§ **Task description**
In full and without change, transcribe the records below.
· · · ·
Lemma monad_associativity_witness :
  heap sample_world !! 0%nat = Some (VInt 5) /\
  yields wrap_double (VInt 5) (VInt (5 * 2)) sample_world /\
  yields wrap_double (VInt (5 * 2)) (VInt (5 * 2 * 2)) sample_world /\
  self_equal_payload (VInt (5 * 2 * 2)) /\
  exists w',
    associativity_check 1 0%nat wrap_double wrap_double sample_world
    = Ret true w'.
Proof.
  split; [reflexivity|]. split; [apply wrap_double_yields|].
  split; [apply wrap_double_yields|]. split; [reflexivity|].
  apply (monad_associativity 0 0%nat (VInt 5) (VInt (5 * 2))
           (VInt (5 * 2 * 2)) wrap_double wrap_double sample_world);
    [reflexivity | apply wrap_double_yields | apply wrap_double_yields
    | reflexivity].
Defined.

(** X4.  The identity law of the applicative: for a container whose payload
    is a scalar without NaN or a function that returns such scalars on
    [0, 100), [apply(monad.unit(identity), monad) == monad] is true. *)
Theorem applicative_identity (fuel : nat) (m : loc) (v : Value) (w : World) :
  heap w !! m = Some v ->
  self_equal_payload v ->
  exists w', applicative_identity_check (S fuel) m w = Ret true w'.
Proof.
  intros Hm Hv. unfold applicative_identity_check.
  step (eq_refl : Identity_unit Identity identity_fn w
                  = Ret (length (heap w)) (stored w identity_fn)).
  pose proof (lookup_stored_old w identity_fn v m Hm) as Hm'.
  destruct (functor_identity_general fuel m v (stored w identity_fn) Hm' Hv)
    as [w' Hw'].
  exists w'. rewrite <- Hw'. unfold functor_identity_check, then_.
  rewrite (apply_runs_map _ m identity_fn (stored w identity_fn)
             (lookup_stored_new w identity_fn)).
  reflexivity.
Qed.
· · · ·
§ **Problem solution**
Lemma monad_associativity_witness :
  heap sample_world !! 0%nat = Some (VInt 5) /\
  yields wrap_double (VInt 5) (VInt (5 * 2)) sample_world /\
  yields wrap_double (VInt (5 * 2)) (VInt (5 * 2 * 2)) sample_world /\
  self_equal_payload (VInt (5 * 2 * 2)) /\
  exists w',
    associativity_check 1 0%nat wrap_double wrap_double sample_world
    = Ret true w'.
Proof.
  split; [reflexivity|]. split; [apply wrap_double_yields|].
  split; [apply wrap_double_yields|]. split; [reflexivity|].
  apply (monad_associativity 0 0%nat (VInt 5) (VInt (5 * 2))
           (VInt (5 * 2 * 2)) wrap_double wrap_double sample_world);
    [reflexivity | apply wrap_double_yields | apply wrap_double_yields
    | reflexivity].
Defined.

(** X4.  The identity law of the applicative: for a container whose payload
    is a scalar without NaN or a function that returns such scalars on
    [0, 100), [apply(monad.unit(identity), monad) == monad] is true. *)
Theorem applicative_identity (fuel : nat) (m : loc) (v : Value) (w : World) :
  heap w !! m = Some v ->
  self_equal_payload v ->
  exists w', applicative_identity_check (S fuel) m w = Ret true w'.
Proof.
  intros Hm Hv. unfold applicative_identity_check.
  step (eq_refl : Identity_unit Identity identity_fn w
                  = Ret (length (heap w)) (stored w identity_fn)).
  pose proof (lookup_stored_old w identity_fn v m Hm) as Hm'.
  destruct (functor_identity_general fuel m v (stored w identity_fn) Hm' Hv)
    as [w' Hw'].
  exists w'. rewrite <- Hw'. unfold functor_identity_check, then_.
  rewrite (apply_runs_map _ m identity_fn (stored w identity_fn)
             (lookup_stored_new w identity_fn)).
  reflexivity.
Qed.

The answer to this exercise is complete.